Work instructions:
Output only the lines of the entries that follow, starting at the one with "Proof. by left. Qed." and running down to the one with "unfold wake_proc. destruct", both included and unchanged.

Stored items
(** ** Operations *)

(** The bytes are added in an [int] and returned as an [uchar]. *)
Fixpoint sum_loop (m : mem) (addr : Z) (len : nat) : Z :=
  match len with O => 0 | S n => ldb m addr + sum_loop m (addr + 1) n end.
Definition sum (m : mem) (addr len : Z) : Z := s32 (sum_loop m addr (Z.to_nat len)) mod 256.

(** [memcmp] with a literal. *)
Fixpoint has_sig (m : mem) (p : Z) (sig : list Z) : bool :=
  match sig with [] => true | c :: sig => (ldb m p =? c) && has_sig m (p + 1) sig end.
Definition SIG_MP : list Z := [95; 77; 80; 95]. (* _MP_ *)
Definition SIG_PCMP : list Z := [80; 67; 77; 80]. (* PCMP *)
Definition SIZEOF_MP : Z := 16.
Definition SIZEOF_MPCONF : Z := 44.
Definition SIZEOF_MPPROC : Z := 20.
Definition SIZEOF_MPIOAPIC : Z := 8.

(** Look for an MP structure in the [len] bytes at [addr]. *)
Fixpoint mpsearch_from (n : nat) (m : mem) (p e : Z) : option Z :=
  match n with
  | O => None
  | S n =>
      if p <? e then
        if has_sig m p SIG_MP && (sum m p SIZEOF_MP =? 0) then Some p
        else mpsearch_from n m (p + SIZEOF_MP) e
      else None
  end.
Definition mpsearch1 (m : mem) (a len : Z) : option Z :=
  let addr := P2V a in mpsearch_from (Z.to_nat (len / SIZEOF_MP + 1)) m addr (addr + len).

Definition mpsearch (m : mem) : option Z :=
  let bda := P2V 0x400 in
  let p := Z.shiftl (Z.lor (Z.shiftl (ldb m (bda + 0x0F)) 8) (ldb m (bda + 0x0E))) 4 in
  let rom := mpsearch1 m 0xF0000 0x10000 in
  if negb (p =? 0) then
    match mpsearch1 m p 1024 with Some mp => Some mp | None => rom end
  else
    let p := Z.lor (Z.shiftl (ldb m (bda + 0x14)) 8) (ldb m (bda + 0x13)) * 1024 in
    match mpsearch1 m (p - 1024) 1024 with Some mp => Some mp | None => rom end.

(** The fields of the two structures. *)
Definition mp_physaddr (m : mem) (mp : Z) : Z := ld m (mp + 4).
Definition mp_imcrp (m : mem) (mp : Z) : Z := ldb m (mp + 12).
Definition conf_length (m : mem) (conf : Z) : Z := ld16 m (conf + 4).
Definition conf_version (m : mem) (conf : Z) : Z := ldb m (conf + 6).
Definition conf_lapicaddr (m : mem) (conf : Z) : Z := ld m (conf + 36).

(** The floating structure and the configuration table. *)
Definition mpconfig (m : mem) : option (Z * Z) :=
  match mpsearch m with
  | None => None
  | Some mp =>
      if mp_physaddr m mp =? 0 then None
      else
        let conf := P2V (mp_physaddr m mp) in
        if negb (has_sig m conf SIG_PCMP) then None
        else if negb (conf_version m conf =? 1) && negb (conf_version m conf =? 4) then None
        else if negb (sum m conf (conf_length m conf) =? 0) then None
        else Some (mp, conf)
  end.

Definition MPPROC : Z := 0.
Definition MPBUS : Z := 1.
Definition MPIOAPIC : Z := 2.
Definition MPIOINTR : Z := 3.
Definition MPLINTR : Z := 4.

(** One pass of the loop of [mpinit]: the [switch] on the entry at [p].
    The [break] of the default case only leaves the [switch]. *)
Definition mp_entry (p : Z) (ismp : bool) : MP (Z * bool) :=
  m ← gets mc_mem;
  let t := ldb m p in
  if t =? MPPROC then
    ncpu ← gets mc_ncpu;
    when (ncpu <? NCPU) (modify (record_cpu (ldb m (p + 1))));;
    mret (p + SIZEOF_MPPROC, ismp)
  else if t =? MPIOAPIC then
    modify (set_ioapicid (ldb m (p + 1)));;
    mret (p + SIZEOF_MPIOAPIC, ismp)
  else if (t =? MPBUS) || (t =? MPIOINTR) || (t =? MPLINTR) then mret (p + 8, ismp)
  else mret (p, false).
* * *
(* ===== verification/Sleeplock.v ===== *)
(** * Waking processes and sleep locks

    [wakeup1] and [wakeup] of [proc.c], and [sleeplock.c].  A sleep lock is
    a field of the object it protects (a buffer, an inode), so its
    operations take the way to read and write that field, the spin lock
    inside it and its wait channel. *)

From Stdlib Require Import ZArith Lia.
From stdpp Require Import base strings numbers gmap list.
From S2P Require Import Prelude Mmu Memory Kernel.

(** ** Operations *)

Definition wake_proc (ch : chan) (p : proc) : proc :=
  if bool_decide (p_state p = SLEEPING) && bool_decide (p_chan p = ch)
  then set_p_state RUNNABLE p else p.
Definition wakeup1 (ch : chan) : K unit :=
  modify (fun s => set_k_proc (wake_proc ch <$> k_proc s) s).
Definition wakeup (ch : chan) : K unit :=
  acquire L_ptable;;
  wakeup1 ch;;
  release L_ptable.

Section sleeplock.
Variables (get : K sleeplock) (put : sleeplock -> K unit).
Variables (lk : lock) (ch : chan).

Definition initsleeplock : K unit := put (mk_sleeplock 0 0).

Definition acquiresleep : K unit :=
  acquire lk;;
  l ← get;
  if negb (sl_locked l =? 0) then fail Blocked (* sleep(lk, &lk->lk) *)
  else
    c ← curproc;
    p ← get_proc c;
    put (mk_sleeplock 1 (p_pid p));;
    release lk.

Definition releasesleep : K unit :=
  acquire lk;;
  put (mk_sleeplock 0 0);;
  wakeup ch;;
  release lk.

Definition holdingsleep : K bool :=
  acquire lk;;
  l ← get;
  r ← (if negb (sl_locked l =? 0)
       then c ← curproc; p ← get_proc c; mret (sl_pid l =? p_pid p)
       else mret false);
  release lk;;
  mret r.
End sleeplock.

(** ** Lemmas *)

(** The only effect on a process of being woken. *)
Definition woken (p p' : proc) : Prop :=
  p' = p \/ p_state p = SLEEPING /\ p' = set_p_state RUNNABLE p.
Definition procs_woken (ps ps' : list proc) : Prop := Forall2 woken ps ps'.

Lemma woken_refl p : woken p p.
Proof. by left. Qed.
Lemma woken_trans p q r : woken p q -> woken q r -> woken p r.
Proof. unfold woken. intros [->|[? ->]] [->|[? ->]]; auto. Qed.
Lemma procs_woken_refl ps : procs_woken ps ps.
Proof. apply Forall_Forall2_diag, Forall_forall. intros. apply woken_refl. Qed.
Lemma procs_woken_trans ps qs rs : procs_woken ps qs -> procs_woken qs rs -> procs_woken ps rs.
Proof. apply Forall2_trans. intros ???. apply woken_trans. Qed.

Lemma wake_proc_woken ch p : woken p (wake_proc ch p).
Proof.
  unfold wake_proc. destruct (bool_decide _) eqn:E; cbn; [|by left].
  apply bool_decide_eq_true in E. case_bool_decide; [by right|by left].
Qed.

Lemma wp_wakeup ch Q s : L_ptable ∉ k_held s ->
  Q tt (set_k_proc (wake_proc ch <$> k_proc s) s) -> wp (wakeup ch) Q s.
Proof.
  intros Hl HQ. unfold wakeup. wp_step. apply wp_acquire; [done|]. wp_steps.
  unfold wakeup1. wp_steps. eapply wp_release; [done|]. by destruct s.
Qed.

Written answer:
Proof. by left. Qed.
Lemma woken_trans p q r : woken p q -> woken q r -> woken p r.
Proof. unfold woken. intros [->|[? ->]] [->|[? ->]]; auto. Qed.
Lemma procs_woken_refl ps : procs_woken ps ps.
Proof. apply Forall_Forall2_diag, Forall_forall. intros. apply woken_refl. Qed.
Lemma procs_woken_trans ps qs rs : procs_woken ps qs -> procs_woken qs rs -> procs_woken ps rs.
Proof. apply Forall2_trans. intros ???. apply woken_trans. Qed.

Lemma wake_proc_woken ch p : woken p (wake_proc ch p).
Proof.
  unfold wake_proc. destruct (bool_decide _) eqn:E; cbn; [|by left].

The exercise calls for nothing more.